'Social Master' GPT-4! Know how to interpret expressions and speculate on psychology
Imagine you are at a vibrant cocktail party filled with lively conversations and the clink of glasses.
At this time, you are a leisurely observer, hiding in the corner happily. Yet even without being at the center of a party, you can easily figure out the social relationships between different people, understand what's going on, and even decipher overt and covert social messages by reading people's verbal and nonverbal cues.
What if an LLM could reproduce this level of social skills? No, that’s what Koko Mind is.
Just open a video, and the model will start to analyze the character's expression and draw conclusions about the character's emotion.
Then, you can also ask questions in the prompt column on the right to let AI further analyze the undercurrent of social puzzles in the video.

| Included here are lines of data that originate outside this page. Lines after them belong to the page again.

(** * mcp-gmail: MIME construction and payload decoding (utils.ts, gmail-client.ts)

    A shallow embedding of the pure core of the repository:
    - [getHeader], [extractBody], [extractAttachments], [stripHtml] and
      [buildMimeMessage] of utils.ts;
    - the option composition of [replyToEmail] of gmail-client.ts.

    JavaScript strings are sequences of UTF-16 code units; they are modelled
    as [list Z].  The runtime primitives the source calls ([Buffer.from],
    [Buffer.toString], [String.fromCharCode], [parseInt], [Array.join],
    [String.replace], [String.trim]) are modelled first, the functions of the
    repository after them, the theorems last. *)

From Stdlib Require Import ZArith List Lia Bool String Ascii DecimalString.
Import ListNotations.
Local Open Scope Z_scope.

(* ================================================================== *)
(** * JavaScript strings *)
(* ================================================================== *)

Module JS.

(** A string value: the sequence of its UTF-16 code units. *)
Definition jsstring := list Z.

(** An ASCII literal as a string value (one code unit per character). *)
Definition lit (s : string) : jsstring :=
  map (fun a => Z.of_N (N_of_ascii a)) (list_ascii_of_string s).

Definition isCodeUnit (u : Z) : bool := (0 <=? u) && (u <? 65536).
Definition isHighSurrogate (u : Z) : bool := (55296 <=? u) && (u <=? 56319).
Definition isLowSurrogate (u : Z) : bool := (56320 <=? u) && (u <=? 57343).

(** [String.prototype.isWellFormed]: every code unit is a 16-bit value and
    every surrogate is half of a high/low pair. *)
Fixpoint isWellFormed (s : jsstring) : bool :=
  match s with
  | [] => true
  | u :: t =>
      if isHighSurrogate u then
        match t with
        | v :: t' => isLowSurrogate v && isWellFormed t'
        | [] => false
        end
      else if isLowSurrogate u then false
      else isCodeUnit u && isWellFormed t
  end.
(** On integers the codec with scale 1 loses nothing: the running sum of
    the decoder is the previous value of the encoder at every step. *)
Lemma codec_integers (values : list num) :
  Forall integer_valued values →
  ∀ (prev : option Q) (sum : Q) (i : nat) (v : Q),
    (sum == prev_value prev)%Q → (∃ z, prev_value prev == inject_Z z)%Q →
    values !! i = Some (Fin v) →
    ∃ w : Q,
      math.decode_from (Fin sum) (of_Z 1)
        (math.encode_from (Fin <$> prev) (of_Z 1) true values) !! i = Some (Fin w) ∧
      (w == v)%Q.
Proof.
  intros Hint. induction Hint as [|x rest Hx Hrest IH];
    intros prev sum i v Hsum [zp Hzp] Hi; [done|].
  destruct x as [a| | |]; try done. destruct Hx as [za Hza].
  cbn [math.encode_from math.decode_from].
  set (delta := match Fin <$> prev with None => Fin a | Some p => Fin a - p end).
  assert (∃ d, delta = Fin d ∧ (d == a - prev_value prev)%Q) as (d & -> & Hd).
  { subst delta. destruct prev as [p|]; cbn.
    - eexists. split; [reflexivity|]. apply Qred_correct.
    - exists a. split; [reflexivity|]. lra. }
  unfold of_Z. cbn [mul].
  rewrite (quantize_integer (Qred (d * inject_Z 1)) (za - zp)).
  2:{ rewrite Qred_correct, Hd, Hza, Hzp. unfold Zminus.
      rewrite inject_Z_plus, inject_Z_opp. change (inject_Z 1) with 1%Q. lra. }
  cbn [add]. change (Fin (inject_Z 1)) with (Fin 1). rewrite div_fin by lra.
  assert (Qred (sum + inject_Z (za - zp)) == a)%Q as Hnext.
  { rewrite Qred_correct, Hsum, Hzp, Hza. unfold Zminus.
    rewrite inject_Z_plus, inject_Z_opp. lra. }
  destruct i as [|i].
  - injection Hi as ->. eexists. split; [reflexivity|].
    rewrite Qred_correct, Hnext. unfold Qdiv. change (/ 1)%Q with 1%Q. lra.
  - apply (IH (Some a) _ i v Hnext); [|exact Hi]. by exists za.
Qed.

Lemma roundtrip_integers (values : list num) :
  Forall integer_valued values →
  Forall2 eqv values
    (math.diffDecodeArray
       (math.diffEncodeArray values math.default_scale math.default_round)
       math.default_scale).
Proof.
  intros Hint. apply Forall2_same_length_lookup_2.
  - by rewrite diffDecodeArray_length, diffEncodeArray_length.
  - intros i x y Hx Hy.
    pose proof (Forall_lookup_1 _ _ _ _ Hint Hx) as Hxi.
    destruct x as [v| | |]; try done.
    destruct (codec_integers values Hint None 0 i v) as (w & Hw & Hwv);
      [reflexivity|by exists 0%Z|exact Hx|].
    unfold math.diffDecodeArray, math.diffEncodeArray, math.default_scale,
      math.default_round in Hy.
    change zero with (Fin 0) in Hy. change (@None num) with (Fin <$> @None Q) in Hy.
    rewrite Hw in Hy. injection Hy as <-. cbn [eqv]. by symmetry.
Qed.

(** X10. With the codec of [./math] as the specification describes it,
    encoding and then decoding airspaces gives back integer entry and exit
    times exactly, also when the exit times are not increasing (negative
    deltas), and leaves the other fields alone. *)
Theorem airspaces_roundtrip_on_integers (asp : protos.Airspaces) :
  Forall integer_valued (protos.startSec asp) →
  Forall integer_valued (protos.endSec asp) →
  let back := diffDecodeAirspaces (diffEncodeAirspaces asp) in
  protos.name back = protos.name asp ∧
  Forall2 eqv (protos.startSec asp) (protos.startSec back) ∧
  Forall2 eqv (protos.endSec asp) (protos.endSec back).
Proof.
  intros Hstart Hend back. subst back.
  unfold diffDecodeAirspaces, diffEncodeAirspaces.
  cbn [protos.name protos.startSec protos.endSec].
  split_and!; [reflexivity|by apply roundtrip_integers|by apply roundtrip_integers].
Qed.

Lemma airspaces_roundtrip_on_integers_witness :
  Forall integer_valued (protos.startSec sample_airspaces) ∧
  Forall integer_valued (protos.endSec sample_airspaces) ∧
  Forall2 eqv (protos.endSec sample_airspaces)
    (protos.endSec (diffDecodeAirspaces (diffEncodeAirspaces sample_airspaces))).
Proof.
  assert (Forall integer_valued (protos.startSec sample_airspaces)) as Hstart.
  { repeat constructor; [by exists 5%Z|by exists 10%Z]. }
  assert (Forall integer_valued (protos.endSec sample_airspaces)) as Hend.
  { repeat constructor; [by exists 9%Z|by exists (-2)%Z]. }
  split; [exact Hstart|]. split; [exact Hend|].
  exact (proj2 (proj2 (airspaces_roundtrip_on_integers sample_airspaces Hstart Hend))).
Defined.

(To be honest, this is difficult for some people)
Picture
Koko Mind contains 150 complex multi-party social interactions and free text questions and answers.
To ensure data diversity and scalability and avoid data contamination, all social interactions, questions and answers are generated by GPT-4 and subsequently verified by human experts.
The analysis data is based on three different sources:
-
GPT-4-only: This subset is only composed of GPT-4 Created via prompts.
-
Based on movies: To avoid data contamination, this part of the data is based on various scenes extracted from movies released after 2022. GPT-4 was responsible for shaping these scenes, adding its own elements while retaining the core essence.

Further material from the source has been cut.